The state of practice, honing ones technique, pushing the boundaries of ones art , drilling moves and tricks. That’s the number one reason I love to spin my poi and throw things into the air.


3 thoughts on “The state of Practice

  1. For me, practice leads to a greater state of flow. There is a definite difference between the two, practice takes a lot of deliberate thought, exploration and time, whereas flow you completely let go of though, but only for a little while. I think flow is also that moment when you get the trick, everything just falls nicely into place. I’m in opposition to you, I much prefer flow and hate practice…

  2. Hi Scott thanks for the comment, and nice to hear how you feel about this. One of the many reasons these arts are so awesome is the fact that everybody comes at it from a different angle 🙂

  3. Great thoughts on practice and flow.
    I love to practice for several reasons and I love the flow for many reasons. Both is inseparably linked and in the flow arts only practice will ever lead you to an experience of outstanding flow.
    I think flow is very much related to a state of no-mind or just little mind but mainly a state of surrender and through that the experience of a deeper or higher state of being.
    When I practice I often get into a state of flow. I am crafting my skills to be the fuel for the flow. The practice has its own micro-flows and all these different moves, feelings, rushes and the inner smile leads to the flow – as I know it.

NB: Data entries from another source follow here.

(* ===== verification/EmailServiceLayer.v ===== *)
(** [EmailService] (server/app/email/EmailService.ts, lines 14-108): the
    service methods over [EmailConfigDaoMySql] and [EmailTemplateDaoMySql],
    each a [.then(data => data)] with a [.catch] that rethrows the DAO's
    error as a [ClientError] with status 500 (the writes) or answers
    [null] (the reads); and the two inputs the booking handler of
    [appointment/controller.ts] takes from them: the template of the
    booked service (lines 178-183) and the sender of the newest
    configuration (lines 263-264), which [AppointmentController] has as
    section variables.  [sendMail] (lines 110-158) is
    [MailerStore.sendMail]. *)

From Stdlib Require Import ZArith List String Bool Lia.
From S2P Require Import Prelude TimeParse Schedule Table ContactStore Catalog CalendarStore MailerStore TemplateStore Appointment AppointmentController.
Import ListNotations.
Open Scope Z_scope.
Open Scope sched_scope.

Module EmailServiceLayer.
Import Schedule Table Catalog.
Import (hints) MailerStore TemplateStore.
Local Open Scope string_scope.

(** [new ClientError(err, 500)] ([utils/exceptions] is not in the
    repository): the cause and the HTTP status. *)
Record ClientError := { ce_cause : string; ce_status : Z }.

(** What a service method's promise settles to. *)
Inductive Settled (A : Type) :=
| Returned (a : A)
| Threw (e : ClientError).
Arguments Returned {A} a.
Arguments Threw {A} e.

(** [.then((data) => data).catch((err) => { throw new ClientError(err, 500) })]. *)
Definition rethrow_500 {S A} (m : ST S A) (s : S) : Settled A * S :=
  match m s with
  | (Ok a, s') => (Returned a, s')
  | (Err e, s') => (Threw {| ce_cause := e; ce_status := 500 |}, s')
  end.

(** [.then((data) => data).catch((err) => null)]. *)
Definition null_on_error {S A} (m : ST S A) (s : S) : option A * S :=
  match m s with
  | (Ok a, s') => (Some a, s')
  | (Err _, s') => (None, s')
  end.

(** The two tables behind the service. *)
Record MailDb := {
  email_configs : table MailerStore.EmailConfigRow;
  email_templates : table TemplateStore.EmailTemplateRow
}.

Definition on_configs {A} (m : ST (table MailerStore.EmailConfigRow) A) : ST MailDb A :=
  fun d => let '(r, t) := m (email_configs d) in (r, {| email_configs := t; email_templates := email_templates d |}).

Definition on_templates {A} (m : ST (table TemplateStore.EmailTemplateRow) A) : ST MailDb A :=
  fun d => let '(r, t) := m (email_templates d) in (r, {| email_configs := email_configs d; email_templates := t |}).

(** ** The service methods *)

Definition EmailService_addEmailConfig (now : Z) (c : MailerStore.EmailConfigRequest) :=
  rethrow_500 (on_configs (MailerStore.addEmailConfig now c)).

Definition EmailService_getEmailConfig := null_on_error (on_configs MailerStore.getEmailConfig).

Definition EmailService_updateEmailConfig (id : string) (c : MailerStore.EmailConfigRequest) :=
  rethrow_500 (on_configs (MailerStore.updateEmailConfig id c)).

Definition EmailService_deleteEmailConfig (id : string) := rethrow_500 (on_configs (MailerStore.deleteEmailConfig id)).

Definition EmailService_addEmailTemplate (now : Z) (c : TemplateStore.EmailTemplateRequest) :=
  rethrow_500 (on_templates (TemplateStore.addEmailTemplate now c)).

Definition EmailService_getEmailTemplates (type : string) := null_on_error (on_templates (TemplateStore.getEmailTemplates type)).

Definition EmailService_updateEmailTemplate (id : string) (c : TemplateStore.EmailTemplateRequest) :=
  rethrow_500 (on_templates (TemplateStore.updateEmailTemplate id c)).

Definition EmailService_deleteEmailTemplate (id : string) := rethrow_500 (on_templates (TemplateStore.deleteEmailTemplate id)).

Definition EmailService_getEmailTemplatesByServiceId (id : string) :=
  null_on_error (on_templates (TemplateStore.getEmailTemplatesByServiceId id)).

(** ** The booking handler's inputs *)

(** [emailTemplate] of the booking handler: the template and subject the
    lookup of the booked service answers, if any. *)
Definition booking_template (serviceId : string) (d : MailDb) : option (string * option string) :=
  match fst (EmailService_getEmailTemplatesByServiceId serviceId d) with
  | Some (Some tp) => Some (TemplateStore.tp_template tp, Some (TemplateStore.tp_subject tp))
  | _ => None
  end.

(** [emailConfig[0].sender] under [if (emailConfig && emailConfig.length)]. *)
Definition booking_sender (d : MailDb) : option string :=
  match fst (EmailService_getEmailConfig d) with
  | Some (c :: _) => Some (MailerStore.cf_sender c)
  | _ => None
  end.

(** ** Lemmas *)

Lemma rethrow_500_state {S A} (m : ST S A) s : snd (rethrow_500 m s) = snd (m s).
Proof. unfold rethrow_500. destruct (m s) as [[a|e] s']; reflexivity. Qed.

Lemma rethrow_500_ok {S A} (m : ST S A) s a s' : m s = (Ok a, s') -> rethrow_500 m s = (Returned a, s').
Proof. unfold rethrow_500. intros ->. reflexivity. Qed.

Lemma rethrow_500_err {S A} (m : ST S A) s e s' :
  m s = (Err e, s') -> rethrow_500 m s = (Threw {| ce_cause := e; ce_status := 500 |}, s').
Proof. unfold rethrow_500. intros ->. reflexivity. Qed.

Lemma on_templates_state {A} (m : ST (table TemplateStore.EmailTemplateRow) A) d :
  snd (on_templates m d) = {| email_configs := email_configs d; email_templates := snd (m (email_templates d)) |}.
Proof. unfold on_templates. destruct (m (email_templates d)). reflexivity. Qed.

Lemma on_configs_state {A} (m : ST (table MailerStore.EmailConfigRow) A) d :
  snd (on_configs m d) = {| email_configs := snd (m (email_configs d)); email_templates := email_templates d |}.
Proof. unfold on_configs. destruct (m (email_configs d)). reflexivity. Qed.

(** The booking's template is the first row of the service's templates. *)
Lemma booking_template_eq serviceId d :
  booking_template serviceId d =
    option_map (fun r => (TemplateStore.et_template r, Some (TemplateStore.et_subject r)))
               (TemplateStore.template_by_service serviceId (email_templates d)).
Proof. unfold booking_template. cbn. destruct (TemplateStore.template_by_service _ _); reflexivity. Qed.

Lemma addEmailTemplate_templates now c d :
  email_templates (snd (EmailService_addEmailTemplate now c d)) = snd (TemplateStore.addEmailTemplate now c (email_templates d)).
Proof. unfold EmailService_addEmailTemplate. rewrite rethrow_500_state, on_templates_state. reflexivity. Qed.

(** ** Theorems *)

(** C13 (invariant, finding): a service's first template is final: whatever [EmailService.addEmailTemplate] is
    asked to store, succeeding or throwing, the booking handler keeps
    using the template the service had. *)
Theorem first_template_permanent now c d serviceId r :
  TemplateStore.template_by_service serviceId (email_templates d) = Some r ->
  booking_template serviceId (snd (EmailService_addEmailTemplate now c d)) = booking_template serviceId d.
Proof.
  intros Hr. rewrite !booking_template_eq, addEmailTemplate_templates, Hr.
  destruct (TemplateStore.addEmailTemplate_state now c (email_templates d)) as [-> | [mk ->]];
    [rewrite Hr | rewrite (TemplateStore.template_by_service_insert_keep _ _ _ _ Hr)]; reflexivity.
Qed.

(** A template stored through the service for a service that had none is
    the booking's customer mail: its text with the sixteen placeholders
    replaced, and its subject (or the default subject when it is empty). *)
Theorem added_template_fills_customer_mail now c d type subject template n serviceId
    serviceName formatDateDE a ct :
  table_wf (email_templates d) ->
  TemplateStore.tq_type c = Some type -> TemplateStore.tq_subject c = Some subject ->
  TemplateStore.tq_template c = Some template -> template <> EmptyString ->
  match or_null (TemplateStore.tq_service_id c) with
  | Some s => match TemplateStore.service_id_column s with Ok n => Ok (Some n) | Err e => Err e end
  | None => Ok None
  end = Ok (Some n) ->
  TemplateStore.template_by_service serviceId (email_templates d) = None -> sql_id_eq serviceId n = true ->
  AppointmentController.customer_mail (booking_template serviceId (snd (EmailService_addEmailTemplate now c d)))
    formatDateDE serviceName a ct =
  (AppointmentController.fill_template formatDateDE serviceName template a ct,
   if String.eqb subject EmptyString then AppointmentController.default_customer_subject else subject).
Proof.
  intros Hw Hty Hs Htp Hne Hsid Hnone Heq.
  rewrite booking_template_eq, addEmailTemplate_templates,
    (TemplateStore.addEmailTemplate_lookup now c _ type subject template (Some n) serviceId Hw Hty Hs Htp Hsid),
    Hnone, Heq.
  unfold AppointmentController.customer_mail. cbn.
  destruct (String.eqb template EmptyString) eqn:E; [apply String.eqb_eq in E; contradiction|].
  unfold AppointmentController.truthy_s. cbn.
  destruct (String.eqb subject EmptyString); reflexivity.
Qed.

(** A configuration stored through the service, newer than every stored
    one, gives the booking handler its sender: the company's booking
    notice goes to the address just saved. *)
Theorem added_config_is_sender now c d cfg d' :
  (forall r, In r (rows (email_configs d)) -> MailerStore.ec_created_at r < now) ->
  EmailService_addEmailConfig now c d = (Returned cfg, d') ->
  booking_sender d' = MailerStore.eq_sender c.
Proof.
  intros Hold. unfold EmailService_addEmailConfig, rethrow_500, on_configs.
  destruct (MailerStore.addEmailConfig now c (email_configs d)) as [[a|e] t'] eqn:E; [|discriminate].
  intros [= _ <-].
  destruct (MailerStore.addEmailConfig_ok _ _ _ _ _ E) as (sender & server & username & password & n & Hs & _ & _ & ->).
  destruct (MailerStore.newest_config_inserted (MailerStore.new_email_config_row now sender server username password n c)
              (email_configs d) now Hold eq_refl) as [rest Hsort].
  unfold booking_sender, EmailService_getEmailConfig, null_on_error, on_configs, MailerStore.getEmailConfig.
  cbn [fst snd email_configs]. rewrite Hsort, Hs. reflexivity.
Qed.

(** ** Concrete runs *)

Definition empty_mail_db : MailDb := {| email_configs := empty_table; email_templates := empty_table |}.

Definition confirmation_for (serviceId : string) (text : string) : TemplateStore.EmailTemplateRequest := {|
  TemplateStore.tq_type := Some "Confirmation"; TemplateStore.tq_subject := Some "Ihr Termin";
  TemplateStore.tq_template := Some text; TemplateStore.tq_service_id := Some serviceId |}.

(** Two templates for service 3 stored through the service: the booking
    keeps the first; a template for a service id that is not a number
    throws a [ClientError] with status 500 and stores nothing. *)
Example service_template_runs :
  let d1 := snd (EmailService_addEmailTemplate 1 (confirmation_for "3" "old") empty_mail_db) in
  let d2 := snd (EmailService_addEmailTemplate 2 (confirmation_for "3" "new") d1) in
  booking_template "3" d2 = Some ("old", Some "Ihr Termin") /\
  fst (EmailService_addEmailTemplate 3 (confirmation_for "oil" "x") d2) =
    Threw {| ce_cause := TemplateStore.incorrect_integer; ce_status := 500 |} /\
  snd (EmailService_addEmailTemplate 3 (confirmation_for "oil" "x") d2) = d2.
Proof. vm_compute. repeat split. Qed.

(** Service 3 with its first template stored. *)
Definition template_db : MailDb := snd (EmailService_addEmailTemplate 1 (confirmation_for "3" "old") empty_mail_db).

Lemma first_template_permanent_witness :
  booking_template "3" (snd (EmailService_addEmailTemplate 2 (confirmation_for "3" "new") template_db)) =
  booking_template "3" template_db.
Proof. eapply first_template_permanent. vm_compute. reflexivity. Defined.

(** Without a configuration the booking has no sender; a read never
    throws. *)
Example no_config_no_sender :
  booking_sender empty_mail_db = None /\ fst (EmailService_getEmailConfig empty_mail_db) = Some [].
Proof. vm_compute. split; reflexivity. Qed.

End EmailServiceLayer.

    I do contact juggling and tight rope dancing and both took a lot of dedication to become a real flow. In the same time I can say that there always was a kind of flow from the very beginning, even though such were short or kinda subtle. The flow grows with the inner capacity to flow. It might be facilitated by physical and mental skills and states but it is an inner experience and thus one needs to hold a sort of inner capacity for the flow to happen. As more I am truly in my body and as more I can just be present with my experience of life, the more I am the flow.